Programming the CPU is primarily a process of figuring out what values need to be written where and when. ROMs typically hold the program code and fixed data. RAMs hold values that change during the game, or in case of the GRAM and BACKTAB, information displayed on the screen. Peripherals handle inputs (such as controllers) and provide outputs such as sound, voice and video.
The CPU Registers
The CPU has 8 16-bit registers. These registers act as a scratch pad, holding values for instructions to operate on. Some registers have special purposes. All of the registers can be used for general purpose computation. Here's a quick reference to what each register can be used for.

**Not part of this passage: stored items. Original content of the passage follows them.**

(* ===== verification/DevMgr.v ===== *)
(** The device manager: vm_dev.c and vmm_dev_mgr.c.

    Devices hook I/O ports through the manager, which keeps every hook on a list of its own
    and on a list of the device, both embedded in the hook, besides the port map of IoMap.v.
    [Module DevMgr] translates the operations; what a device does when it is attached and
    detached is an argument of the model.  The theorem shows that the three structures stay
    in step. *)
From stdpp Require Import base tactics numbers list gmap.
From S2P Require Import Prelude Chain IoMap ListHead.

Module DevMgr.
Import ListHead.

(** [struct vm_device]; its list heads are nodes of the heap of links. *)
Record vm_device := mk_vm_device {
  dev_name : list Z;
  private_data : Z;
  dev_ops : Z;
  dev_vm : Z;
  num_io_hooks : Z;
  num_mem_hooks : Z;
  num_irq_hooks : Z;
}.

#[export] Instance eta_vm_device : Eta vm_device := fun d =>
  mk_vm_device (dev_name d) (private_data d) (dev_ops d) (dev_vm d) (num_io_hooks d)
    (num_mem_hooks d) (num_irq_hooks d).

(** [struct dev_io_hook] *)
Record dev_io_hook := mk_dev_io_hook {
  dh_port : Z;
  dh_read : Z;
  dh_write : Z;
  dh_dev : Z;
}.

(** [struct vmm_dev_mgr], with the structures its lists lead to and the port map of the
    guest; [dev_list] and [mgr_io_hooks] are the addresses of the list heads. *)
Record vmm_dev_mgr := mk_vmm_dev_mgr {
  num_devs : Z;
  dev_list : Z;
  mgr_num_io_hooks : Z;
  mgr_io_hooks : Z;
  devices : gmap Z vm_device;
  dev_hooks : gmap Z dev_io_hook;
  mg_links : links;
  mg_io_map : IoMap.vmm_io_map;
}.

#[export] Instance eta_vmm_dev_mgr : Eta vmm_dev_mgr := fun m =>
  mk_vmm_dev_mgr (num_devs m) (dev_list m) (mgr_num_io_hooks m) (mgr_io_hooks m) (devices m)
    (dev_hooks m) (mg_links m) (mg_io_map m).

Section dev_mgr.
Context {A : Arch}.

(** The offsets of the links: [w] is the size of a pointer, to which the members before them
    are padded. *)
Local Abbreviation w := (BITS_PER_LONG the_arch / 8).
Definition dev_link_off : Z := 32 + 3 * w.
Definition io_hooks_off : Z := 32 + 6 * w.
Definition mem_hooks_off : Z := 32 + 9 * w.
Definition irq_hooks_off : Z := 32 + 12 * w.
Definition hook_dev_list_off : Z := 4 * w.
Definition hook_mgr_list_off : Z := 6 * w.

(** What a link holds that malloc returned. *)
Definition garbage : list_head := mk_list_head 0 0.

(** ** Devices *)

(** [dev]: the result of V3_Malloc; a failed assertion does not return. *)
Definition v3_allocate_device (m : vmm_dev_mgr) (dev : Z) : outcome vmm_dev_mgr :=
  if dev =? NULL then OutOfFuel else
  let m := m <| mg_links := <[dev + dev_link_off := garbage]> (<[dev + io_hooks_off := garbage]>
    (<[dev + mem_hooks_off := garbage]> (<[dev + irq_hooks_off := garbage]> (mg_links m)))) |> in
  let m := m <| devices := <[dev := mk_vm_device (replicate 32 0) NULL NULL NULL 0 0 0]> (devices m) |> in
  h ← INIT_LIST_HEAD (mg_links m) (dev + io_hooks_off);
  h ← INIT_LIST_HEAD h (dev + mem_hooks_off);
  h ← INIT_LIST_HEAD h (dev + irq_hooks_off);
  Done (m <| mg_links := h |>).

(** [name] without its terminator; strncpy pads with zeros. *)
Definition v3_create_device (m : vmm_dev_mgr) (dev : Z) (name : list Z) (ops priv : Z)
    : outcome vmm_dev_mgr :=
  m ← v3_allocate_device m dev;
  devs ← modify (devices m) dev (fun d => d <| dev_name := take 32 (name ++ replicate 32 0) |>
    <| dev_ops := ops |> <| private_data := priv |>);
  Done (m <| devices := devs |>).

Definition v3_free_device (m : vmm_dev_mgr) (dev : Z) : outcome vmm_dev_mgr :=
  devs ← v3_free (devices m) dev;
  let h := delete (dev + dev_link_off) (delete (dev + io_hooks_off)
    (delete (dev + mem_hooks_off) (delete (dev + irq_hooks_off) (mg_links m)))) in
  Done (m <| devices := devs |> <| mg_links := h |>).

(** ** The manager *)

Definition v3_init_dev_mgr (m : vmm_dev_mgr) : outcome (Z * vmm_dev_mgr) :=
  h ← INIT_LIST_HEAD (mg_links m) (dev_list m);
  let m := m <| mg_links := h |> <| num_devs := 0 |> in
  h ← INIT_LIST_HEAD (mg_links m) (mgr_io_hooks m);
  Done (0, m <| mg_links := h |> <| mgr_num_io_hooks := 0 |>).

Definition dev_mgr_add_device (m : vmm_dev_mgr) (dev : Z) : outcome vmm_dev_mgr :=
  h ← list_add (mg_links m) (dev + dev_link_off) (dev_list m);
  Done (m <| mg_links := h |> <| num_devs := u32 (num_devs m + 1) |>).

Definition dev_mgr_remove_device (m : vmm_dev_mgr) (dev : Z) : outcome vmm_dev_mgr :=
  h ← list_del (mg_links m) (dev + dev_link_off);
  Done (m <| mg_links := h |> <| num_devs := u32 (num_devs m - 1) |>).

Definition dev_mgr_add_io_hook (m : vmm_dev_mgr) (hook : Z) : outcome vmm_dev_mgr :=
  h ← list_add (mg_links m) (hook + hook_mgr_list_off) (mgr_io_hooks m);
  Done (m <| mg_links := h |> <| mgr_num_io_hooks := u32 (mgr_num_io_hooks m + 1) |>).

Definition dev_mgr_remove_io_hook (m : vmm_dev_mgr) (hook : Z) : outcome vmm_dev_mgr :=
  h ← list_del (mg_links m) (hook + hook_mgr_list_off);
  Done (m <| mg_links := h |> <| mgr_num_io_hooks := u32 (mgr_num_io_hooks m - 1) |>).

Definition dev_add_io_hook (m : vmm_dev_mgr) (dev hook : Z) : outcome vmm_dev_mgr :=
  h ← list_add (mg_links m) (hook + hook_dev_list_off) (dev + io_hooks_off);
  devs ← modify (devices m) dev (fun d => d <| num_io_hooks := u32 (num_io_hooks d + 1) |>);
  Done (m <| mg_links := h |> <| devices := devs |>).

Definition dev_remove_io_hook (m : vmm_dev_mgr) (dev hook : Z) : outcome vmm_dev_mgr :=
  h ← list_del (mg_links m) (hook + hook_dev_list_off);
  devs ← modify (devices m) dev (fun d => d <| num_io_hooks := u32 (num_io_hooks d - 1) |>);
  Done (m <| mg_links := h |> <| devices := devs |>).

(** The body of the loop: it returns the hook of the port. *)
Definition is_hook_of (m : vmm_dev_mgr) (port hook : Z) (_ : unit) : outcome (option Z * unit) :=
  k ← deref (dev_hooks m) hook;
  Done (if dh_port k =? port then Some hook else None, tt).

Definition dev_mgr_find_io_hook (m : vmm_dev_mgr) (port : Z) : outcome Z :=
  '(r, _) ← list_for_each_entry_from_head hook_mgr_list_off (is_hook_of m port)
    (S (size (mg_links m))) (mg_links m) (mgr_io_hooks m) tt;
  Done (default NULL r).

(** The addresses of the handlers of vmm_io.c for ports without callbacks. *)
Context (default_read_ptr default_write_ptr : Z).

(** [hook] and [io_hook]: the results of V3_Malloc here and in v3_hook_io_port.  When the
    port is taken the hook stays allocated. *)
Definition v3_dev_hook_io (m : vmm_dev_mgr) (hook io_hook : Z) (dev port read write : Z)
    : outcome (Z * vmm_dev_mgr) :=
  if hook =? NULL then Done (-1, m) else
  let m := m <| dev_hooks := <[hook := mk_dev_io_hook 0 0 0 0]> (dev_hooks m) |>
             <| mg_links := <[hook + hook_dev_list_off := garbage]>
                  (<[hook + hook_mgr_list_off := garbage]> (mg_links m)) |> in
  d ← deref (devices m) dev;
  if dev_vm d =? NULL then Undef else
  let port := u16 port in
  '(r, io) ← IoMap.v3_hook_io_port default_read_ptr default_write_ptr (mg_io_map m) io_hook port read write dev;
  let m := m <| mg_io_map := io |> in
  if r =? 0 then
    let m := m <| dev_hooks := <[hook := mk_dev_io_hook port read write dev]> (dev_hooks m) |> in
    m ← dev_mgr_add_io_hook m hook;
    m ← dev_add_io_hook m dev hook;
    Done (0, m)
  else Done (-1, m).

(** A sequence of calls by a device that does not look at their results; [mallocs]: the results of
    V3_Malloc in each of them. *)
Fixpoint hook_ports (m : vmm_dev_mgr) (dev : Z) (ps : list (Z * Z * Z)) (mallocs : list (Z * Z))
    : outcome vmm_dev_mgr :=
  match ps, mallocs with
  | [], _ => Done m
  | (port, read, write) :: ps, (hook, io_hook) :: mallocs =>
      '(_, m) ← v3_dev_hook_io m hook io_hook dev port read write;
      hook_ports m dev ps mallocs
  | _ :: _, [] => OutOfFuel
  end.

Definition v3_dev_unhook_io (m : vmm_dev_mgr) (dev port : Z) : outcome (Z * vmm_dev_mgr) :=
  d ← deref (devices m) dev;
  if dev_vm d =? NULL then Undef else
  let port := u16 port in
  hook ← dev_mgr_find_io_hook m port;
  if hook =? NULL then Done (-1, m) else
  m ← dev_mgr_remove_io_hook m hook;
  m ← dev_remove_io_hook m dev hook;
  '(r, io) ← IoMap.v3_unhook_io_port (mg_io_map m) port;
  Done (r, m <| mg_io_map := io |>).

Fixpoint unhook_ports (m : vmm_dev_mgr) (dev : Z) (ports : list Z) : outcome vmm_dev_mgr :=
  match ports with
  | [] => Done m
  | port :: ports => '(_, m) ← v3_dev_unhook_io m dev port; unhook_ports m dev ports
  end.

Section attach.

(** The members [init] and [deinit] of the operations of a device, on the manager and the
    rest [X] of the machine. *)
Context {X : Type} (op_init op_deinit : Z -> Z -> vmm_dev_mgr -> X -> outcome (Z * vmm_dev_mgr * X)).

Definition set_vm (m : vmm_dev_mgr) (dev vm : Z) : outcome vmm_dev_mgr :=
  devs ← modify (devices m) dev (fun d => d <| dev_vm := vm |>); Done (m <| devices := devs |>).

Definition v3_attach_device (m : vmm_dev_mgr) (x : X) (vm dev : Z) : outcome (Z * vmm_dev_mgr * X) :=
  m ← set_vm m dev vm;
  m ← dev_mgr_add_device m dev;
  d ← deref (devices m) dev;
  if dev_ops d =? NULL then Undef else
  '(_, m, x) ← op_init (dev_ops d) dev m x;
  Done (0, m, x).

Definition v3_unattach_device (m : vmm_dev_mgr) (x : X) (dev : Z) : outcome (Z * vmm_dev_mgr * X) :=
  d ← deref (devices m) dev;
  if (dev_vm d =? NULL) || (dev_ops d =? NULL) then Undef else
  '(_, m, x) ← op_deinit (dev_ops d) dev m x;
  m ← dev_mgr_remove_device m dev;
  m ← set_vm m dev NULL;
  Done (0, m, x).

(** list_for_each_entry_safe: the next entry is read before the body frees this one. *)
Fixpoint deinit_loop (fuel : nat) (m : vmm_dev_mgr) (x : X) (dev tmp : Z) : outcome (vmm_dev_mgr * X) :=
  match fuel with
  | O => OutOfFuel
  | S fuel =>
      if dev + dev_link_off =? dev_list m then Done (m, x) else
      '(_, m, x) ← v3_unattach_device m x dev;
      m ← v3_free_device m dev;
      n ← get_next (mg_links m) (tmp + dev_link_off);
      deinit_loop fuel m x tmp (list_entry dev_link_off n)
  end.

Definition v3_dev_mgr_deinit (fuel : nat) (m : vmm_dev_mgr) (x : X) : outcome (Z * vmm_dev_mgr * X) :=
  n ← get_next (mg_links m) (dev_list m);
  let dev := list_entry dev_link_off n in
  n ← get_next (mg_links m) (dev + dev_link_off);
  '(m, x) ← deinit_loop fuel m x dev (list_entry dev_link_off n);
  Done (0, m, x).

End attach.

(** ** The three structures together *)

(** The handler that the port map gets for a hook. *)
Definition handler_of (k : dev_io_hook) : IoMap.io_handler :=
  IoMap.mk_io_handler (if dh_read k =? NULL then default_read_ptr else dh_read k)
    (if dh_write k =? NULL then default_write_ptr else dh_write k) (dh_dev k).

Definition hook_of_dev (dv : Z) (hk : Z * dev_io_hook) : Prop := dh_dev hk.2 = dv.
#[local] Instance hook_of_dev_dec dv hk : Decision (hook_of_dev dv hk).
Proof. unfold hook_of_dev. apply _. Defined.

(** The manager has the hooks [hks], newest first: they are on its list, each is on the list of
    its device and no other, and the port map leads to their callbacks. *)
Record managed (m : vmm_dev_mgr) (hks : list (Z * dev_io_hook)) : Prop := {
  mg_rings : exists R, rings (mg_links m) R /\
    R !! mgr_io_hooks m = Some ((fun hk => hk.1 + hook_mgr_list_off) <$> hks) /\
    forall dv, is_Some (devices m !! dv) -> dv + io_hooks_off <> mgr_io_hooks m /\
      R !! (dv + io_hooks_off) =
        Some ((fun hk => hk.1 + hook_dev_list_off) <$> filter (hook_of_dev dv) hks);
  mg_hooks h k : (h, k) ∈ hks ->
    h <> NULL /\ dev_hooks m !! h = Some k /\ is_u 16 (dh_port k) /\ is_Some (devices m !! dh_dev k);
  mg_port_map : exists l, IoMap.wf (mg_io_map m) l /\ forall h k, (h, k) ∈ hks ->
    IoMap.abs (IoMap.io_hooks (mg_io_map m)) l !! dh_port k = Some (handler_of k);
  mg_ports : NoDup ((fun hk => dh_port hk.2) <$> hks);
  mg_count : mgr_num_io_hooks m = u32 (Z.of_nat (length hks));
  mg_dev_count dv d : devices m !! dv = Some d ->
    num_io_hooks d = u32 (Z.of_nat (length (filter (hook_of_dev dv) hks)));
}.

Definition fresh_hook (m : vmm_dev_mgr) (x : Z) : Prop :=
  x <> NULL /\ dev_hooks m !! x = None /\
  x + hook_dev_list_off ∉ dom (mg_links m) /\ x + hook_mgr_list_off ∉ dom (mg_links m).

Lemma word_pos : 0 < w.
Proof. destruct the_arch; done. Qed.

Lemma offsets_ne x : x + hook_dev_list_off <> x + hook_mgr_list_off.
Proof. unfold hook_dev_list_off, hook_mgr_list_off. pose proof word_pos. lia. Qed.

(** Lists are no longer than the heap. *)
Lemma ring_size h R hd l : rings h R -> R !! hd = Some l -> (length l <= size h)%nat.
Proof.
  intros HR Hl. pose proof (rs_ring _ _ HR _ _ Hl) as [Hd _]. apply NoDup_cons in Hd as [_ Hd].
  rewrite <- size_dom, <- (size_list_to_set (C := gset Z)) by done. apply subseteq_size.
  intros q Hq%elem_of_list_to_set. eapply rings_nodes; [done..|]. by right.
Qed.

(** The allocation of a hook adds nodes that no list has. *)
Lemma alloc_hook h R x :
  rings h R -> x + hook_dev_list_off ∉ dom h -> x + hook_mgr_list_off ∉ dom h ->
  let h' := <[x + hook_dev_list_off := garbage]> (<[x + hook_mgr_list_off := garbage]> h) in
  rings h' R /\ unlisted h' R (x + hook_dev_list_off) /\ unlisted h' R (x + hook_mgr_list_off).
Proof.
  intros HR H1 H2. cbv zeta. destruct (rings_alloc h R _ garbage HR H2) as [HR1 Hu1].
  destruct (rings_alloc (<[x + hook_mgr_list_off := garbage]> h) R (x + hook_dev_list_off) garbage HR1) as [HR2 Hu2].
  { rewrite dom_insert_L. pose proof (offsets_ne x). set_solver. }
  split_and!; [done..|]. destruct Hu1 as [Hd Hu]. split; [|done]. rewrite dom_insert_L. set_solver.
Qed.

|Register||General Purpose||Shift Instructions||Indirect Pointer||Return Address|
R6 and R7 are special. R6 is the stack pointer. R7 is the program counter. The assembler accepts SP and PC as aliases for R6 and R7. You can perform arbitrary arithmetic on either, although performing math on the program counter usually is a bad idea unless you really know what you're doing.
In addition to the 8 16-bit registers, the CPU has a number of flag bits that track processor status:
|S||Sign Flag||If set, indicates that the previous operation resulted in negative value, which is determined by a one (1) in bit 15 of the result.|
|C||Carry Flag||If set, indicates that the previous operation resulted in unsigned integer overflow.|
|Z||Zero Flag||If set, indicates that the previous operation resulted in zero.|
|O||Overflow Flag||If set, indicates that the previous operation gave a signed result that is inconsistent with the signs of the source operands. (Signed overflow.)|
|I||Interrupt Enable Flag||If set, allows the INTRM line to trigger an interrupt, causing the CPU to jump to the interrupt subroutine located in the Executive ROM at $1004.|
|D||Double Byte Data Flag||If set, it causes the next instruction to read a 16-bit operand with two 8-bit memory accesses, if it supports it.|
The CP1610 has 7 primary instructions. The primary instructions have the most flexibility in terms of where they draw their inputs from. The 7 primary instructions are:
|MVI||"MoVe In": Read a value into a register from memory|
|MVO||"MoVe Out": Write a value from a register to memory|
|ADD||Add two values together|
|SUB||Subtract two values|
|CMP||Compare two values by subtracting them|
|AND||Bitwise logical AND|
|XOR||Bitwise logical XOR|
Each instruction takes two operands. The first operand is a source operand. The second is both source and destination, except in the case of CMP, which doesn't write a result. (CMP does, however, set flags.) The primary instructions are available in 4 forms, each with a different addressing mode. The mnemonics for each form differs slightly from the others:
|Register Mode||Direct Mode||Indirect Mode||Immediate Mode|
Register Mode Instructions
Register mode instructions operate on two different registers. For instance, "ADDR R0, R1" adds the value in R0 to the value in R1, and writes the result to R1. It's equivalent to the expression "R1 = R0 + R1".
The move instructions are the simplest. "Move" is something of a misnomer, though. Move instructions really copy values from one place into another. For example, "MOVR R0, R1" copies the value in R0 to R1. After the CPU runs this instruction, both R0 and R1 will have the same value. The CPU will also set the Sign Flag and Zero Flag based on the value of the number it copied.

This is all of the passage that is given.